The reporter Susan Jaffe is excellent and was really excited about the session she had seen at Case Western Reserve School of Medical where a panel of older adults over 90 had talked to the medical students about their lives, their health, and their needs. The title of the article and its tone strongly suggests that this is a new kind of program and that it will work “to sell medical students on the joys of geriatrics. As I was talking with Ms. Jaffe and telling her about this kind of program and what had been done before, I felt a wave of déjà vu and previously disconnected thoughts crystalized and my heart fell as I realized that we can be quite sure it won’t.

The reporter wanted to tell the story she wanted to tell, and left most of our conversation and most of the information I provided her out of the story. But the disappointing truth is that programs like this one aren’t new, have been tried extensively, and don’t seem to have had much impact.

Between 1999 and 2005 my former employer made 40 grants of $100,000 each to medical schools in the US to increase exposure to geriatrics in the curriculum and many used this kind of low-cost training experience.  Many went even further and created outstanding senior mentor programs where medical students would be paired with older adults living nearby and would meet regularly for a year or even four years with a series of planned exercises (e.g., history taking & medication review). These programs humanized older people to the students so that they weren’t just GOMERs in hospital beds and helped teach a variety of key interpersonal and pragmatic skills, typically provided by “doctoring courses.”

The Donald W. Reynolds Foundation program in geriatrics education started shortly after our AAMC program and was broader but undergraduate medical education was still its sweet spot. It provided $3M! each to 40 schools over the years 2001 and 2008 ($2M of foundation cash, but $3M for geriatrics when you count the very strict $1M local match requirements).  And, of course, for the academically minded future physician, the John A. Hartford Foundation was growing its summer medical student geriatrics program through the American Federation for Aging Research, supporting a couple hundred students each year in a clinical and research experience.

Understanding the impact of education on competence, career choice, and patient outcomes is really hard. The delays are substantial and measures of competence are weak.  The Case Western experience isn’t expected to make all attendees into geriatricians, nor were the interventions sponsored by The John A. Hartford Foundation or the Donald W. Reynolds Foundation. But it is hard to believe that if the experiences were effective in showing students the value of geriatric care and its personal and professional rewards, that we wouldn’t see some blip in enrollment in specialized fellowships when students finally finish medical school and residency and make further choices.

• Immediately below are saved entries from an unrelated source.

(** [None] is the result with neither payload nor error. *)
Definition AddChunk (r : ChunkReassembler) (c : EncodedChunk) (now : Z)
    : ChunkReassembler * res chunk_err (option (list Z)) :=
  let now := if IsZero now then clock else now in
  let p := match partials r !! BundleID c with Some p => p | None => mkPartial c ∅ 0 now end in
  let drop_partial := with_partials r (delete (BundleID c) (partials r)) in
  if negb (same_set c (meta p)) then (drop_partial, Err (ErrChunkInvalid HeaderMismatch))
  else
    let size := blen (Data c) + ChunkHeaderSize in
    let dup := bool_decide (is_Some (chunks p !! Index c)) in
    if negb dup && (maxBytes r <? p_bytes p + size) then (drop_partial, Err ErrChunkCacheLimit)
    else
      let p := if dup then mkPartial (meta p) (chunks p) (p_bytes p) now
               else mkPartial (meta p) (<[Index c := c]> (chunks p)) (p_bytes p + size) now in
      if Z.of_nat (base.size (chunks p)) <? DataShards (meta p)
      then (with_partials r (<[BundleID c := p]> (partials r)), Ok None)
      else
        match ReconstructErasurePayload (range (chunks p)) with
        | Err e => (drop_partial, Err e)
        | Ok payload => (drop_partial, Ok (Some payload))
        end.

Definition Add (r : ChunkReassembler) (raw : list Z) (now : Z) : ChunkReassembler * res chunk_err (option (list Z)) :=
  match ParseEncodedChunk raw with
  | Err e => (r, Err e)
  | Ok c => AddChunk r c now
  end.

Definition Sweep (r : ChunkReassembler) (now : Z) : ChunkReassembler * Z :=
  let now := if IsZero now then clock else now in
  let kept := filter (fun kp => TimeSub now (updatedAt kp.2) < staleAfter r) (partials r) in
  (with_partials r kept, Z.of_nat (size (partials r)) - Z.of_nat (size kept)).

End reassembler.

(** ** What the reassembler keeps *)

Definition chunk_cost (c : EncodedChunk) : Z := blen (Data c) + ChunkHeaderSize.

Definition map_cost (m : gmap Z EncodedChunk) : Z := map_fold (fun _ c acc => chunk_cost c + acc) 0 m.

Lemma map_cost_insert m i c : m !! i = None -> map_cost (<[i := c]> m) = chunk_cost c + map_cost m.
Proof. intros H. unfold map_cost. 
  rewrite (map_fold_insert_L (fun (_ : Z) c acc => chunk_cost c + acc) 0 i c m); [done|intros; lia|done].
Qed.

Definition partial_ok (r : ChunkReassembler) (id : list Z) (p : chunkPartial) : Prop :=
  BundleID (meta p) = id /\ p_bytes p = map_cost (chunks p) /\ p_bytes p <= maxBytes r
  /\ Z.of_nat (size (chunks p)) < DataShards (meta p)
  /\ (forall i c, chunks p !! i = Some c -> Index c = i /\ same_set c (meta p) = true).

Definition reassembler_ok (r : ChunkReassembler) : Prop := map_Forall (partial_ok r) (partials r).

Lemma same_set_spec c b : same_set c b = true <->
  BundleID c = BundleID b /\ DataShards c = DataShards b /\ ParityShards c = ParityShards b
  /\ PayloadSize c = PayloadSize b /\ ShardSize c = ShardSize b /\ PayloadSHA256 c = PayloadSHA256 b.
Proof. unfold same_set. rewrite !andb_true_iff, !bool_decide_eq_true, !Z.eqb_eq. tauto. Qed.

Lemma drop_partial_ok r id : reassembler_ok r -> reassembler_ok (with_partials r (delete id (partials r))).
Proof. intros H. unfold reassembler_ok. apply map_Forall_delete. exact H. Qed.

Lemma AddChunk_ok range clock r c now : 0 < maxBytes r -> reassembler_ok r -> reassembler_ok (AddChunk range clock r c now).1.
Proof.
  intros Hmax Hr. unfold AddChunk. set (t := if IsZero now then clock else now). clearbody t.
  set (p := match partials r !! BundleID c with Some p => p | None => _ end).
  assert (BundleID (meta p) = BundleID c /\ p_bytes p = map_cost (chunks p) /\ p_bytes p <= maxBytes r
    /\ (forall i d, chunks p !! i = Some d -> Index d = i /\ same_set d (meta p) = true)) as (Hid & Hb & Hle & Hc).
  { unfold p. destruct (partials r !! BundleID c) as [q|] eqn:E.
    - destruct (Hr _ _ E) as (? & ? & ? & _ & ?). done.
    - simpl. split_and!; [done|done|lia|]. intros i d H. by rewrite lookup_empty in H. }
  clearbody p. destruct (same_set c (meta p)) eqn:Hs; simpl; [|by apply drop_partial_ok].
  fold (chunk_cost c). destruct (decide (is_Some (chunks p !! Index c))) as [Hdup|Hdup].
  - rewrite bool_decide_eq_true_2 by done. simpl. destruct (Z.ltb_spec (Z.of_nat (size (chunks p))) (DataShards (meta p))).
    + apply map_Forall_insert_2; [|exact Hr]. split_and!; try done.
    + destruct (ReconstructErasurePayload _); by apply drop_partial_ok.
  - rewrite bool_decide_eq_false_2 by done. simpl. destruct (Z.ltb_spec (maxBytes r) (p_bytes p + chunk_cost c)); [by apply drop_partial_ok|].
    destruct (Z.ltb_spec (Z.of_nat (size (<[Index c := c]> (chunks p)))) (DataShards (meta p))).
    + apply map_Forall_insert_2; [|exact Hr]. apply eq_None_not_Some in Hdup. split_and!; try done; simpl.
      * rewrite map_cost_insert by done. lia.
      * intros i d [[<- <-]|[_ Hd]]%lookup_insert_Some; [done|]. by apply Hc.
    + destruct (ReconstructErasurePayload _); by apply drop_partial_ok.
Qed.

Lemma AddChunk_limits range clock r c now :
  maxBytes (AddChunk range clock r c now).1 = maxBytes r /\ staleAfter (AddChunk range clock r c now).1 = staleAfter r.
Proof. unfold AddChunk. repeat (case_match; simpl; try done). Qed.

(** The operations in any order, from a new reassembler. *)
Inductive reassembler_op :=
  | OpAdd (raw : list Z) (now : Z)
  | OpAddChunk (c : EncodedChunk) (now : Z)
  | OpSweep (now : Z).

Section operations.
Context (range : gmap Z EncodedChunk -> list EncodedChunk) (clock : Z).

Definition run_op (r : ChunkReassembler) (o : reassembler_op) : ChunkReassembler :=
  match o with
  | OpAdd raw now => (Add range clock r raw now).1
  | OpAddChunk c now => (AddChunk range clock r c now).1
  | OpSweep now => (Sweep clock r now).1
  end.

Lemma run_op_ok r o : 0 < maxBytes r -> reassembler_ok r ->
  reassembler_ok (run_op r o) /\ maxBytes (run_op r o) = maxBytes r /\ staleAfter (run_op r o) = staleAfter r.
Proof.
  intros Hm Hr. destruct o as [raw now|c now|now]; simpl.
  - unfold Add. destruct (ParseEncodedChunk raw); [|done]. split; [by apply AddChunk_ok|apply AddChunk_limits].
  - split; [by apply AddChunk_ok|apply AddChunk_limits].
  - split; [|done]. intros i q [Hq _]%map_lookup_filter_Some. by apply Hr.
Qed.

Lemma run_ops_ok r ops : 0 < maxBytes r -> reassembler_ok r ->
  reassembler_ok (fold_left run_op ops r) /\ maxBytes (fold_left run_op ops r) = maxBytes r.
Proof.
  revert r. induction ops as [|o ops IH]; intros r Hm Hr; [done|]. simpl.
  destruct (run_op_ok r o Hm Hr) as (H1 & H2 & _). rewrite <- H2. apply IH; [by rewrite H2|done].
Qed.

(** Whatever chunks arrive and whenever it is swept, every bundle the reassembler is
    still collecting is charged exactly for the distinct chunks it holds, stays within the
    byte limit and holds fewer chunks than the bundle needs, all of one bundle and filed
    under their index.  (The limit is per bundle: nothing bounds the number of bundles.) *)
Theorem collected_chunks_bounded max stale ops id p :
  let r := fold_left run_op ops (NewChunkReassembler max stale) in
  partials r !! id = Some p ->
  p_bytes p = map_cost (chunks p) /\ p_bytes p <= (if max <=? 0 then DefaultMaxCacheByte else max)
  /\ Z.of_nat (size (chunks p)) < DataShards (meta p)
  /\ (forall i c, chunks p !! i = Some c -> Index c = i /\ BundleID c = id /\ PayloadSHA256 c = PayloadSHA256 (meta p)).
Proof.
  assert (0 < maxBytes (NewChunkReassembler max stale)) as Hpos.
  { simpl. unfold DefaultMaxCacheByte. destruct (Z.leb_spec max 0); lia. }
  destruct (run_ops_ok (NewChunkReassembler max stale) ops Hpos) as [Hok Hmax]; [apply map_Forall_empty|].
  intros r Hp. fold r in Hok, Hmax. destruct (Hok id p Hp) as (Hid & Hb & Hle & Hsz & Hc). rewrite Hmax in Hle.
  split_and!; try done. intros i c Hi. destruct (Hc i c Hi) as [? (? & _ & _ & _ & _ & ?)%same_set_spec]. by rewrite <- Hid.
Qed.

End operations.

(** A concrete run: two chunks of three, of a bundle that needs two. *)
Definition demo_chunk (i : nat) : EncodedChunk := encoded_chunk demo_payload 2 1 3 (the_data demo_payload 2 3) i.
Definition visit (m : gmap Z EncodedChunk) : list EncodedChunk := (map_to_list m).*2.

Lemma collected_chunks_bounded_witness :
  exists p, partials (fold_left (run_op visit 0) [OpAddChunk (demo_chunk 2) 5] (NewChunkReassembler 300 0)) !! BundleID (demo_chunk 2) = Some p
  /\ p_bytes p = 101 /\ p_bytes p <= 300.
Proof.
  eexists. split_and!; [vm_compute; reflexivity|vm_compute; reflexivity|].
  destruct (collected_chunks_bounded visit 0 300 0 [OpAddChunk (demo_chunk 2) 5] (BundleID (demo_chunk 2)) _ ltac:(vm_compute; reflexivity)) as (_ & H & _).
  exact H.
Defined.

(** ** Delivery *)

Section delivery.
Context (range : gmap Z EncodedChunk -> list EncodedChunk) (clock : Z).
Hypothesis Hrange : forall m, range m ≡ₚ (map_to_list m).*2.
Context (payload : list Z) (n p sz : Z).
Hypothesis Hbytes : bytes_ok payload.
Hypothesis Hlen : 0 < blen payload <= MaxBundleBytes.
Hypothesis Hn : 0 < n.
Hypothesis Hp : 0 < p.
Hypothesis Hnp : n + p <= 255.
Hypothesis Hsz : 0 < sz <= MaxChunkDataSize.
Hypothesis Hfit : blen payload <= n * sz.
Hypothesis Hap : points_apart n p.

Abbreviation chunks_here := (the_chunks payload n p sz).

(** The bundle's identifier. *)
Definition bundle_id : list Z := slice (Sum256 payload) 0 16.

Lemma here_fields c : c ∈ chunks_here ->
  BundleID c = bundle_id /\ DataShards c = n /\ ShardSize c = sz /\ chunk_cost c = sz + ChunkHeaderSize.
Proof.
  intros Hc. pose proof (encoded_chunk_acceptable payload n p sz Hbytes Hlen Hn Hp Hnp Hsz Hfit c c Hc Hc) as (Hv & _ & _).
  apply (the_chunks_elem payload n p sz) in Hc as (i & Hi & ->).
  apply Validate_spec in Hv; [|split; simpl; unfold_ints; lia]. destruct Hv as (_ & _ & _ & _ & _ & _ & Hl & _).
  unfold chunk_cost. rewrite Hl. split_and!; try done.
  change (copy_into 16 (slice (Sum256 payload) 0 16) = bundle_id). apply copy_into_exact. unfold bundle_id.
  rewrite slice_length; rewrite ?Sum256_length; lia.
Qed.

Lemma here_same c d : c ∈ chunks_here -> d ∈ chunks_here -> same_set c d = true.
Proof. intros Hc Hd. by apply (encoded_chunk_acceptable payload n p sz Hbytes Hlen Hn Hp Hnp Hsz Hfit d c Hd Hc). Qed.

Lemma here_index c d : c ∈ chunks_here -> d ∈ chunks_here -> Index c = Index d -> c = d.
Proof.
  intros (i & _ & ->)%(the_chunks_elem payload n p sz) (j & _ & ->)%(the_chunks_elem payload n p sz). simpl. intros H. f_equal. lia.
Qed.

(** The chunks of the bundle that have arrived, if any. *)
Definition holds (r : ChunkReassembler) (l : list EncodedChunk) : Prop :=
  match partials r !! bundle_id with
  | None => l = []
  | Some q => l <> [] /\ meta q ∈ chunks_here /\ chunks q = index_chunks l ∅
              /\ p_bytes q = distinct l * (sz + ChunkHeaderSize)
  end.

Lemma distinct_size l : Z.of_nat (size (index_chunks l ∅)) = distinct l.
Proof. rewrite <- size_dom, index_chunks_dom, dom_empty_L, union_empty_r_L. done. Qed.

Lemma index_chunks_snoc l c m : index_chunks (l ++ [c]) m = <[Index c := c]> (index_chunks l m).
Proof. unfold index_chunks. by rewrite fold_left_app. Qed.

Lemma index_here l i d : (forall c, c ∈ l -> c ∈ chunks_here) -> index_chunks l ∅ !! i = Some d -> d ∈ l /\ d ∈ chunks_here /\ Index d = i.
Proof.
  intros Hl H. apply index_chunks_lookup in H as [[Hd Hi]|H]; [auto|]. by rewrite lookup_empty in H.
Qed.

Lemma distinct_range l : (forall c, c ∈ l -> c ∈ chunks_here) -> distinct (range (index_chunks l ∅)) = distinct l.
Proof.
  intros Hl. rewrite <- (distinct_size l), <- size_dom. unfold distinct. do 2 f_equal. apply set_eq. intros i.
  rewrite elem_of_list_to_set, list_elem_of_fmap, elem_of_dom. setoid_rewrite Hrange. setoid_rewrite list_elem_of_fmap. split.
  - intros (d & -> & ([j d'] & -> & Hd%elem_of_map_to_list)). exists d'. simpl. by destruct (index_here l j d' Hl Hd) as (_ & _ & ->).
  - intros [d Hd]. exists d. split; [by destruct (index_here l i d Hl Hd) as (_ & _ & ->)|]. exists (i, d).
    split; [done|]. by apply elem_of_map_to_list.
Qed.

(** Enough chunks of the bundle in the map: it is rebuilt. *)
Lemma enough_rebuild l : (forall c, c ∈ l -> c ∈ chunks_here) -> n <= distinct l ->
  ReconstructErasurePayload (range (index_chunks l ∅)) = Ok payload.
Proof.
  intros Hl Hge. apply (reconstruct_encoded payload n p sz); try done.
  - intros E. pose proof (distinct_range l Hl) as H. rewrite E in H. change (distinct []) with 0 in H. lia.
  - intros d Hdr. rewrite Hrange in Hdr. apply list_elem_of_fmap in Hdr as ([i d'] & -> & Hi%elem_of_map_to_list).
    by apply (index_here l i d').
  - by rewrite distinct_range.
Qed.

Lemma distinct_snoc l c : distinct (l ++ [c]) = if bool_decide (is_Some (index_chunks l ∅ !! Index c)) then distinct l else distinct l + 1.
Proof.
  rewrite <- !distinct_size, index_chunks_snoc, map_size_insert. destruct (index_chunks l ∅ !! Index c).
  - by rewrite bool_decide_eq_true_2.
  - rewrite bool_decide_eq_false_2 by (by intros [? ?]). lia.
Qed.

(** The map after one more chunk, whether its index is new or not. *)
Lemma insert_here l c : (forall d, d ∈ l ++ [c] -> d ∈ chunks_here) ->
  (if bool_decide (is_Some (index_chunks l ∅ !! Index c)) then index_chunks l ∅ else <[Index c := c]> (index_chunks l ∅))
  = index_chunks (l ++ [c]) ∅.
Proof.
  intros Hl. rewrite index_chunks_snoc. destruct (index_chunks l ∅ !! Index c) as [d|] eqn:E; [|done].
  rewrite bool_decide_eq_true_2 by done. symmetry. apply insert_id. rewrite E. f_equal.
  assert (forall d, d ∈ l -> d ∈ chunks_here) as Hl0 by (intros d' Hd; apply Hl, elem_of_app; by left).
  destruct (index_here l _ d Hl0 E) as (_ & Hd & Hi). apply here_index; [done| |done]. apply Hl, elem_of_app. right. by left.
Qed.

But when you look at the annual chart of graduating resident physicians choosing to specialize in geriatrics you don’t see any uptick in the 6th or 7th year following the start of these efforts. Looking at the chart, any effects would start in 2005 when 4th year students who had gotten some exposure would be deciding on fellowship.  The effects should have strengthened over the next few years as students who were earlier in training got more and more exposure and could shift their residency choices as a precursor to their career choice. However, as the graph below shows, the lines in these periods are definitely flat or falling.

2014 Fellows Numbers Blog

It might be nice to think that new programs like the one reported in the media could turn the tide, but we’ve been there, done that, and all we have is the t-shirt, not the workforce we wanted.